───── Supplied records

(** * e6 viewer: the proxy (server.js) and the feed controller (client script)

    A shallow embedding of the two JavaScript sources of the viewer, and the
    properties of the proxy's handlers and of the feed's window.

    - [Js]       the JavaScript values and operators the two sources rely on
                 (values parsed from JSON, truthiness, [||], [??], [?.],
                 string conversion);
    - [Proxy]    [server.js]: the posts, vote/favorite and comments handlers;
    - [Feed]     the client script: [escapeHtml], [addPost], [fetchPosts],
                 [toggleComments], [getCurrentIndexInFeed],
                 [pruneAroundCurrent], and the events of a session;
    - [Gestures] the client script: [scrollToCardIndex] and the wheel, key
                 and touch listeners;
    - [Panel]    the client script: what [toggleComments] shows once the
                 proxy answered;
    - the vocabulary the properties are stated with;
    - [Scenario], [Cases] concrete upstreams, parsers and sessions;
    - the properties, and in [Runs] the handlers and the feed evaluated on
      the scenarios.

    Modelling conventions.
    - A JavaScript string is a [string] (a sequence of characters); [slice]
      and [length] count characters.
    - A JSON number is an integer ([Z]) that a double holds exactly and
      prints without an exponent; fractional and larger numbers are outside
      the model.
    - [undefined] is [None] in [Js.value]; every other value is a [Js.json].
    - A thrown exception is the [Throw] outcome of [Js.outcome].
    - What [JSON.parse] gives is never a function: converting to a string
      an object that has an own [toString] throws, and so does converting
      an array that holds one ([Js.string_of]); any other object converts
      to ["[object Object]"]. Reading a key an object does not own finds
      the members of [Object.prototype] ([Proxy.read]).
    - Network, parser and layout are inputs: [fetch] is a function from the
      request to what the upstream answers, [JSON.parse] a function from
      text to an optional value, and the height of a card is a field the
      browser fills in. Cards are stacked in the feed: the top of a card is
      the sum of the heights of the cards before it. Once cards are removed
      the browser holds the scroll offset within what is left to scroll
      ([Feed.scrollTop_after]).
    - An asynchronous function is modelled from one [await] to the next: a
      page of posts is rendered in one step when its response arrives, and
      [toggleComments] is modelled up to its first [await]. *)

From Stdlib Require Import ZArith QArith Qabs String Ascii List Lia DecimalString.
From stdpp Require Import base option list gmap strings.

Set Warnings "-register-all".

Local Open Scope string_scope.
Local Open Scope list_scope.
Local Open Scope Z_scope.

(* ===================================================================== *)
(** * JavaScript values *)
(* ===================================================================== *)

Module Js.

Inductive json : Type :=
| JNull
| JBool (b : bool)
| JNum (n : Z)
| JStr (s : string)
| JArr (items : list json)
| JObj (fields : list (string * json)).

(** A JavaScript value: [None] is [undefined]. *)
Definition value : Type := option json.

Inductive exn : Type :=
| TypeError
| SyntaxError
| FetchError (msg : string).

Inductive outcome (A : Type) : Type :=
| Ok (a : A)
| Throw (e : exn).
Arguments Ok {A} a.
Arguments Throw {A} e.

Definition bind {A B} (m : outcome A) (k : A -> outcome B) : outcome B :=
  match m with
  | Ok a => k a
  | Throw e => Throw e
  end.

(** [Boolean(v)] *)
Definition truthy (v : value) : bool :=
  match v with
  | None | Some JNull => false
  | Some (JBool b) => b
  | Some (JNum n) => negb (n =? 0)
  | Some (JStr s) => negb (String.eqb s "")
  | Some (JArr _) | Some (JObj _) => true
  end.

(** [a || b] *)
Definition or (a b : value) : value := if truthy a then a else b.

──────────
───── Supplied records

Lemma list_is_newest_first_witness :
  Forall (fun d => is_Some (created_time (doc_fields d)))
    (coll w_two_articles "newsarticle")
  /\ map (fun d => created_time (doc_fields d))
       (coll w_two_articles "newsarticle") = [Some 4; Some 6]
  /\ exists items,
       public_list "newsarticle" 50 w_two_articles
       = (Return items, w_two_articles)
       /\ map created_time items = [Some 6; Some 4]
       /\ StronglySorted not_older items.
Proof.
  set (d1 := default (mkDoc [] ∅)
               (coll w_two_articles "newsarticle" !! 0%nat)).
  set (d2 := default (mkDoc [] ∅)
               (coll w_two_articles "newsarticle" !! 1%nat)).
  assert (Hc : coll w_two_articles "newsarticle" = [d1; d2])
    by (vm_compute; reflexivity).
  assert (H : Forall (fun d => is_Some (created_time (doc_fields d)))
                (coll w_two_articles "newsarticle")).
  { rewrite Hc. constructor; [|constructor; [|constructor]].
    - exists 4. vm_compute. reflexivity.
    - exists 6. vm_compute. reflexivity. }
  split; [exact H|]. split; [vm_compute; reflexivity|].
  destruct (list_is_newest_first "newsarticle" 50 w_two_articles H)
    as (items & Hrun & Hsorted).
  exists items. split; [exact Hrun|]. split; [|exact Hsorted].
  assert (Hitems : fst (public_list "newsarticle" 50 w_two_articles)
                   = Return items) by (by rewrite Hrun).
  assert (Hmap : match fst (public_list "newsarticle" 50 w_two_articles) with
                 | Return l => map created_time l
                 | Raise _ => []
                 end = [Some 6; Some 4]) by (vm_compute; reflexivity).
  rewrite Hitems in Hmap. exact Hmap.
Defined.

──────────

* [Exercise brief]:
What is needed is each line from the records with the word "sources" in it.

* [Task result]:
    A shallow embedding of the two JavaScript sources of the viewer, and the
    - [Js]       the JavaScript values and operators the two sources rely on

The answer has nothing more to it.